* _DIRECTIONS FOR THIS TASK_
Copy, from the entries below, each line where the word "that" can be found.

Dataset excerpts:
■ ■ ■ ■ ■ ■ ■

(* ===== verification/LockOrder.v ===== *)
(** The synchronisation of the whole monitor: what each function of
    [lib/userfault/userfault.c], [lib/pagecache/PageCacheImpl.cc],
    [lib/lrubuffer/LRUBufferImpl.cc], [include/upid.h],
    [include/buffer_allocator_array.h], [lib/monitorstats/monitorstats.h],
    [lib/externram/noop] and [monitor/] does with the mutexes, semaphores,
    condition variables and shared variables, in every build; that no
    interleaving of the threads is stuck in front of a mutex; and which shared
    variables are used by one thread at a time. Builds without [TIMING]. The name
    of a definition is that of the function with [_sync]. *)
From S2P Require Import Prelude Config Locks.

Inductive page_ring := buf_readpage | buf_evictpage.

Inductive mutex :=
| read_lock | pagecache_lock | lru_lock | list_lock | flush_write_needed_lock
| fdUpidMap_lock | zh_lock | noop_mutex | cons_lock (r : page_ring) | prod_lock (r : page_ring)
| LRU_Buffer_size_lock | LRU_Buffer_capacity_lock | registered_UFD_count_lock | last_page_fault_lock.

(** What the threads share. [map_element] is an element of [fdUpidMap] reached
    through a pointer that was looked up before. *)
Inductive shared :=
| v_lru | v_pageCache | v_fdUpidMap | v_map_element | v_zookeeper | v_kv
| v_write_list | v_prefetch_list | v_isWriterWaiting | v_isPrefetcherWaiting | v_isUfhandlerWaiting
| v_flushWriteListNeeded | v_pollfd_vector | v_ring (r : page_ring)
| v_LRU_Buffer_size | v_LRU_Buffer_capacity | v_registered_UFD_count | v_last_page_fault.

(** The semaphores and condition variables. [add_fd_lock] is locked by the thread
    that hands over a descriptor and unlocked by the polling thread: a binary
    semaphore. *)
Inductive sync_event :=
| writer_sem | prefetcher_sem | ufhandler_sem | flushed_write_sem | add_fd_lock
| prod_cond (r : page_ring) | cons_cond (r : page_ring).

#[export] Instance ring_eq_dec : EqDecision page_ring.
Proof. solve_decision. Defined.
#[export] Instance mutex_eq_dec : EqDecision mutex.
Proof. solve_decision. Defined.
#[export] Instance shared_eq_dec : EqDecision shared.
Proof. solve_decision. Defined.
#[export] Instance event_eq_dec : EqDecision sync_event.
Proof. solve_decision. Defined.

Notation sync := (code mutex shared sync_event).

Fixpoint steps (cs : list sync) : sync := match cs with [] => Skip | [c] => c | c :: cs => Seq c (steps cs) end.
Fixpoint any (cs : list sync) : sync := match cs with [] => Skip | c :: cs => Choice c (any cs) end.

(** [#ifdef b] and [if] on a condition that is not followed. *)
Definition ifdef (b : bool) (c : sync) : sync := if b then c else Skip.
Definition maybe (c : sync) : sync := Choice c Skip.

Definition locked (l : mutex) (cs : list sync) : sync := steps (Acquire l :: cs ++ [Release l]).

(** [pthread_cond_wait]: the mutex is released, and taken again afterwards. *)
Definition cond_wait (c : sync_event) (l : mutex) : sync := steps [Release l; Sleep c; Acquire l].
(** [pthread_cond_signal]: a waiter may wake at any time anyway. *)
Definition cond_signal (c : sync_event) : sync := Skip.

Inductive backend_kind := noop_store | other_store.

Section threads.
Context `{F : BuildFlags} (B : backend_kind) (mmap_fails : bool).

(** * Statistics *)
Definition LRUBufferSize_sync : sync := locked LRU_Buffer_size_lock [Touch v_LRU_Buffer_size].
Definition StatsSetLRUBufferCap_sync : sync := locked LRU_Buffer_capacity_lock [Touch v_LRU_Buffer_capacity].
Definition StatsGetLRUBufferCap_sync : sync := locked LRU_Buffer_capacity_lock [Touch v_LRU_Buffer_capacity].
Definition StatsSetNumUFDS_sync : sync := locked registered_UFD_count_lock [Touch v_registered_UFD_count].
Definition StatsGetNumUFDS_sync : sync := locked registered_UFD_count_lock [Touch v_registered_UFD_count].
Definition StatsSetLastFaultTime_sync : sync := locked last_page_fault_lock [Touch v_last_page_fault].
Definition StatsGetLastFaultTime_sync : sync := locked last_page_fault_lock [Touch v_last_page_fault].
Definition StatsClear_sync : sync := Touch v_last_page_fault.

(** * Resident list *)
Definition popLRU_sync : sync := steps [Touch v_lru; ifdef MONITORSTATS LRUBufferSize_sync].
Definition insertCacheNode_sync (evict : bool) : sync :=
  steps [Touch v_lru; ifdef MONITORSTATS LRUBufferSize_sync; if evict then maybe popLRU_sync else Skip].
Definition popNLRU_sync : sync := steps [Touch v_lru; Loop popLRU_sync].
Definition setSize_sync : sync := steps [Touch v_lru; ifdef MONITORSTATS StatsSetLRUBufferCap_sync].
Definition removeUFDFromLRU_sync : sync := steps [Touch v_lru; ifdef MONITORSTATS LRUBufferSize_sync].
(* ===== verification/Scenario.v ===== *)
(** A monitor with a concrete kernel and the no-op backend: the theorems of the
    other files applied to it. *)
From S2P Require Import Prelude Config MonitorStats Os LruBuffer UtHash ExternRam ThreadedIo Upid.
From S2P Require Import BufferAllocator PageCache World PageCacheRead Userfault Consistency Faults.
From S2P Require Import Memory Zookeeper Processes Registration PollfdVector Monitor CachedPages.
From S2P Require Import SimOs Noop Text Ui LruCache PrefetchThread Application TestPrograms.

#[local] Existing Instance default_build.
#[local] Instance scenario_iterator : StaleIterator := @stale_undefined.
#[local] Instance scenario_fuel : WriteFuel := 1%nat.
#[local] Instance scenario_enough : EnoughFuel (noop_laws (O := SimOS)) scenario_fuel.
Proof. intros e. simpl. unfold write_fuel, scenario_fuel. lia. Qed.


(** Just started: no region, room for two pages, descriptor 5 open. *)
Definition booted : world := World
  (Sys (Sim ∅ ∅ {[1 := zero_page]} ∅ {[5]} ∅ 0) (Dbg 0 0 0 0) zero_stats)
  (LruList.new 2) (FdMap empty_hash false) (∅ : gmap ptr (gmap Z ptr))
  (mkPageCache ∅ [] 0 [] [] [] 0 0 0 0 0) init_tio 1 (PageBuffer None 0 0 0 0 0).

Definition run_or {A} (m : M world A) (w : world) : world :=
  match m w with Ok (_, w') => w' | _ => w end.
Definition is_ok {A} (x : outcome A) : bool := match x with Ok _ => true | _ => false end.

Definition registered : world := run_or (register EmptyString 5 77) booted.

Lemma noop_ok_empty (o : sim) : noop_ok (O := SimOS) (∅ : gmap ptr (gmap Z ptr)) o.
Proof. split; intros *; unfold noop_at; by rewrite lookup_empty. Qed.

Lemma booted_client u : client_of booted u = None.
Proof. done. Qed.

Lemma booted_ok : wok (LO := none_lost) booted.
Proof.
  split.
  - split; [|done]. split; [apply empty_keyed|]. intros k s. unfold get. done.
  - apply noop_ok_empty.
  - intros u c _. by rewrite booted_client.
  - done.
  - done.
  - split; [constructor|]. split; [constructor|]. done.
  - by intros u a ?%elem_of_nil.
Qed.

(** The result of a concrete run, without its steps. *)
Lemma run_or_intro {A} (m : M world A) w (P : A -> world -> Prop) :
  (exists x w', m w = Ok (x, w') /\ P x w') -> exists x, P x (run_or m w).
Proof. intros (x & w' & E & H). unfold run_or. rewrite E. by exists x. Qed.

Lemma registered_ok : monitor_ok registered /\ is_Some (client_of registered 5).
Proof.
  assert (Hr : match register EmptyString 5 77 booted with Ok (r, _) => r | _ => -1 end = 0) by (vm_compute; reflexivity).
  pose proof (register_run (LO := none_lost) EmptyString 5 77 booted booted_ok) as H.
  specialize (H ltac:(unfold is_s32; lia) eq_refl ltac:(exact I)).
  destruct H as (ret & w' & E & _ & _ & H). unfold registered, run_or. rewrite E in Hr |- *. clear E.
  destruct (H Hr) as (Hw & Hc & Hl & _ & _). clear H.
  split; [|exact Hc]. split; [exact Hw|unfold within; rewrite Hl|rewrite Hl]; by_decide.
Qed.

(** Process stores on the concrete kernel. *)
Definition sim_store (u a : Z) (pg : page) (w : world) : world :=
  let o := w_os w in
  set_sys (Sys (sim_with_app (<[(u, a) := pg]> (sim_app o)) (sim_zero o ∖ {[(u, a)]}) (sim_buf o) o : os)
             (s_dbg (w_sys w)) (s_stats (w_sys w))) w.

Lemma step_sim_store u a pg w : bool_decide (is_Some (sim_app (w_os w) !! (u, a))) = true ->
  step w (Store u a pg) (sim_store u a pg w).
Proof.
  intros H%bool_decide_eq_true. apply step_store; [exact H| | | |done]; simpl.
  - by rewrite lookup_insert_eq.
  - intros u' a' Hne. simpl. by rewrite lookup_insert_ne by congruence.
  - by intros p _.
Qed.

Lemma step_sim_fault u a w : is_ok (read_from_externram u a w) = true ->
  step w (Fault u a) (run_or (read_from_externram u a) w).
Proof.
  unfold run_or. destruct (read_from_externram u a w) as [[r w']| |] eqn:E; try done. intros _. by apply (step_fault u a w r).
Qed.

(** Three pages in a region with room for two: the first is written, evicted when
    the third is faulted in, and read back. *)
Definition page_of_ones : page := replicate (Z.to_nat PAGE_SIZE) Byte.x01.
Definition page_of_twos : page := replicate (Z.to_nat PAGE_SIZE) Byte.x02.
Definition addr1 : Z := 65536.
Definition addr2 : Z := 69632.
Definition addr3 : Z := 73728.
Definition handle (a : Z) (w : world) : world := run_or (read_from_externram 5 a) w.

Definition scene1 : world := handle addr1 registered.
Definition scene2 : world := sim_store 5 addr1 page_of_ones scene1.
Definition scene3 : world := handle addr2 scene2.
Definition scene4 : world := sim_store 5 addr2 page_of_twos scene3.
Definition scene5 : world := handle addr3 scene4.
Definition scene6 : world := handle addr1 scene5.

Definition trace : list event :=
  [Fault 5 addr1; Store 5 addr1 page_of_ones; Fault 5 addr2; Store 5 addr2 page_of_twos; Fault 5 addr3].

Lemma scene_run : run registered trace scene5.
Proof.
  pose proof (run_nil registered) as R.
  apply (run_snoc _ _ _ (Fault 5 addr1) scene1) in R; [|apply step_sim_fault|]; [|vm_compute; reflexivity..].
  apply (run_snoc _ _ _ (Store 5 addr1 page_of_ones) scene2) in R; [|apply step_sim_store|]; [|vm_compute; reflexivity..].
  apply (run_snoc _ _ _ (Fault 5 addr2) scene3) in R; [|apply step_sim_fault|]; [|vm_compute; reflexivity..].
  apply (run_snoc _ _ _ (Store 5 addr2 page_of_twos) scene4) in R; [|apply step_sim_store|]; [|vm_compute; reflexivity..].
  apply (run_snoc _ _ _ (Fault 5 addr3) scene5) in R; [|apply step_sim_fault|]; [|vm_compute; reflexivity..].
  exact R.
Qed.

Lemma trace_ok : Forall (event_ok registered) trace.
Proof.
  destruct registered_ok as [_ Hc]. repeat constructor; try exact Hc; by_decide.
Qed.

Lemma shows_self w : shows w (view w).
Proof. by intros u a _. Qed.

Lemma monitor_refines_memory_witness :
  app_page (w_os scene5) 5 addr2 = Some page_of_twos /\
  default zero_page (stored_at scene5 5 addr1) = page_of_ones.
Proof.
  destruct (monitor_refines_memory registered trace scene5 (view registered)
    (proj1 registered_ok) (shows_self registered) trace_ok scene_run) as (H1 & H2 & _).
  split.
  - destruct (app_page (w_os scene5) 5 addr2) as [pg|] eqn:E; [|exfalso; revert E; vm_compute; discriminate].
    f_equal. rewrite (H1 5 addr2 pg); [vm_compute; reflexivity|by_decide|exact E].
  - rewrite (H2 5 addr1); [vm_compute; reflexivity|by_decide|vm_compute; reflexivity].
Defined.

Lemma scene5_quiet ret w2 : read_from_externram 5 addr1 scene5 = Ok (ret, w2) -> errors w2 = errors scene5.
Proof.
  assert (Hq : (match read_from_externram 5 addr1 scene5 with Ok (_, w') => errors w' =? errors scene5 | _ => true end)%nat = true)
    by (vm_compute; reflexivity).
  intros E. rewrite E in Hq. clear E. by apply Nat.eqb_eq in Hq.
Qed.

Lemma scene5_stored : stored_at scene5 5 addr1 <> None.
Proof.
  assert (H : bool_decide (stored_at scene5 5 addr1 = None) = false) by (vm_compute; reflexivity).
  by apply bool_decide_eq_false in H.
Qed.

Lemma faults_are_served_witness : exists ret w2, read_from_externram 5 addr1 scene5 = Ok (ret, w2) /\
  app_page (w_os w2) 5 addr1 = Some page_of_ones.
Proof.
  destruct (faults_are_served registered trace scene5 (view registered) 5 addr1
    (proj1 registered_ok) (shows_self registered) trace_ok scene_run) as (ret & w2 & E & H).
  { split; [by_decide|]. split; [by_decide|]. apply registered_ok. }
  exists ret, w2. split; [exact E|]. destruct H as [H|[[H _]|H]]; [exfalso|exfalso|exact H].
  - apply scene5_quiet in E. lia.
  - exact (scene5_stored H).
Defined.

Lemma register_consistent_witness : exists ret w', register EmptyString 5 77 booted = Ok (ret, w') /\
  (ret = 0 -> is_Some (client_of w' 5)).
Proof.
  destruct (register_consistent EmptyString 5 77 booted booted_ok) as (ret & w' & E & _ & H);
    [by_decide|reflexivity|exact I|].
  exists ret, w'. split; [exact E|]. clear E. intros Hr. apply (H Hr).
Defined.

Lemma scene4_run : run registered (take 4 trace) scene4.
Proof.
  pose proof (run_nil registered) as R.
  apply (run_snoc _ _ _ (Fault 5 addr1) scene1) in R; [|apply step_sim_fault|]; [|vm_compute; reflexivity..].
  apply (run_snoc _ _ _ (Store 5 addr1 page_of_ones) scene2) in R; [|apply step_sim_store|]; [|vm_compute; reflexivity..].
  apply (run_snoc _ _ _ (Fault 5 addr2) scene3) in R; [|apply step_sim_fault|]; [|vm_compute; reflexivity..].
  apply (run_snoc _ _ _ (Store 5 addr2 page_of_twos) scene4) in R; [|apply step_sim_store|]; [|vm_compute; reflexivity..].
  exact R.
Qed.

Lemma scene4_ok : wok (LO := none_lost) scene4.
Proof.
  destruct (run_shows registered (take 4 trace) scene4 (view registered)) as (H & _);
    [apply registered_ok|apply shows_self|apply Forall_take, trace_ok|apply scene4_run|apply H].
Qed.

(** The list of pages forgotten, the pages still resident. *)
Definition unlisted : world := set_lru (mkLRUBuffer (LruList.new 2) zero_stats) scene4.

Lemma unlisted_ok : wok (LO := none_lost) unlisted.
Proof.
  apply (handled_lru scene4 (LruList.new 2) zero_stats scene4_ok);
    [split; [constructor|split; [constructor|by_decide]]|vm_compute; reflexivity|].
  intros u a H. by apply elem_of_nil in H.
Qed.

Lemma evict_to_externram_preserves_witness : exists ret w', evict_to_externram 5 addr1 unlisted = Ok (ret, w') /\
  wok (LO := none_lost) w' /\ view w' 5 addr1 = page_of_ones.
Proof.
  destruct (evict_to_externram_preserves (LO := none_lost) 5 addr1 unlisted 1 unlisted_ok)
    as (ret & w' & E & Hw & Hv & _); [by_decide|by_decide|vm_compute; reflexivity|left; vm_compute; eexists; reflexivity| |].
  { intros H. by apply elem_of_nil in H. }
  exists ret, w'. split; [exact E|]. clear E. split; [exact Hw|].
  rewrite Hv; [vm_compute; reflexivity|by_decide|apply not_none_lost].
Defined.


(** One client with nothing stored, and a buffer to write. *)
Definition one_client : gmap ptr (gmap Z ptr) := {[1 := ∅]}.
Definition one_buffer : sys := Sys (Sim ∅ ∅ {[7 := page_of_ones]} ∅ ∅ ∅ 0 : os) (Dbg 0 0 0 0) zero_stats.

Lemma one_client_ok : noop_ok (O := SimOS) one_client (s_os one_buffer).
Proof.
  assert (H : forall c k, noop_at one_client c k = None).
  { intros c k. unfold noop_at, one_client. destruct (decide (c = 1)) as [->|Hne].
    - by rewrite lookup_singleton_eq.
    - by rewrite lookup_singleton_ne. }
  split; intros *; by rewrite H.
Qed.


(** * Processes *)

(** A generator that always returns the same value. *)
#[local] Instance FixedRand : Rand := {| rstate := unit; srand := fun _ => tt; rand := fun _ => (1234, tt) |}.

Definition p_booted : pworld := Pworld (booted : world) fresh_zk (tt : rstate).
(** Process 300 sends descriptor 5. *)
Definition hello : message := Message 4 false [44; 1; 0; 0] [None; Some 5].
Definition node0 : Z := match get_node_id (w_sys booted) with Ok (n, _) => n | _ => -1 end.

Lemma node0_id (s : sys) : s_os s = w_os booted -> get_node_id s = Ok (node0, s).
Proof. intros _. reflexivity. Qed.


Lemma counters_cover_witness : counters (Z.to_nat 65535) 3 3 p_booted = seqZ 4 65532 ++ [1; 2].
Proof. rewrite (counters_cover 3); [reflexivity|lia|rewrite Z2Nat.id; lia]. Defined.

■ ■ ■ ■ ■ ■ ■

* _YOUR SOLUTION_
    condition variables and shared variables, in every build; that no
    of a definition is that of the function with [_sync]. *)
    through a pointer that was looked up before. *)
    that hands over a descriptor and unlocked by the polling thread: a binary
(** [#ifdef b] and [if] on a condition that is not followed. *)
(** A generator that always returns the same value. *)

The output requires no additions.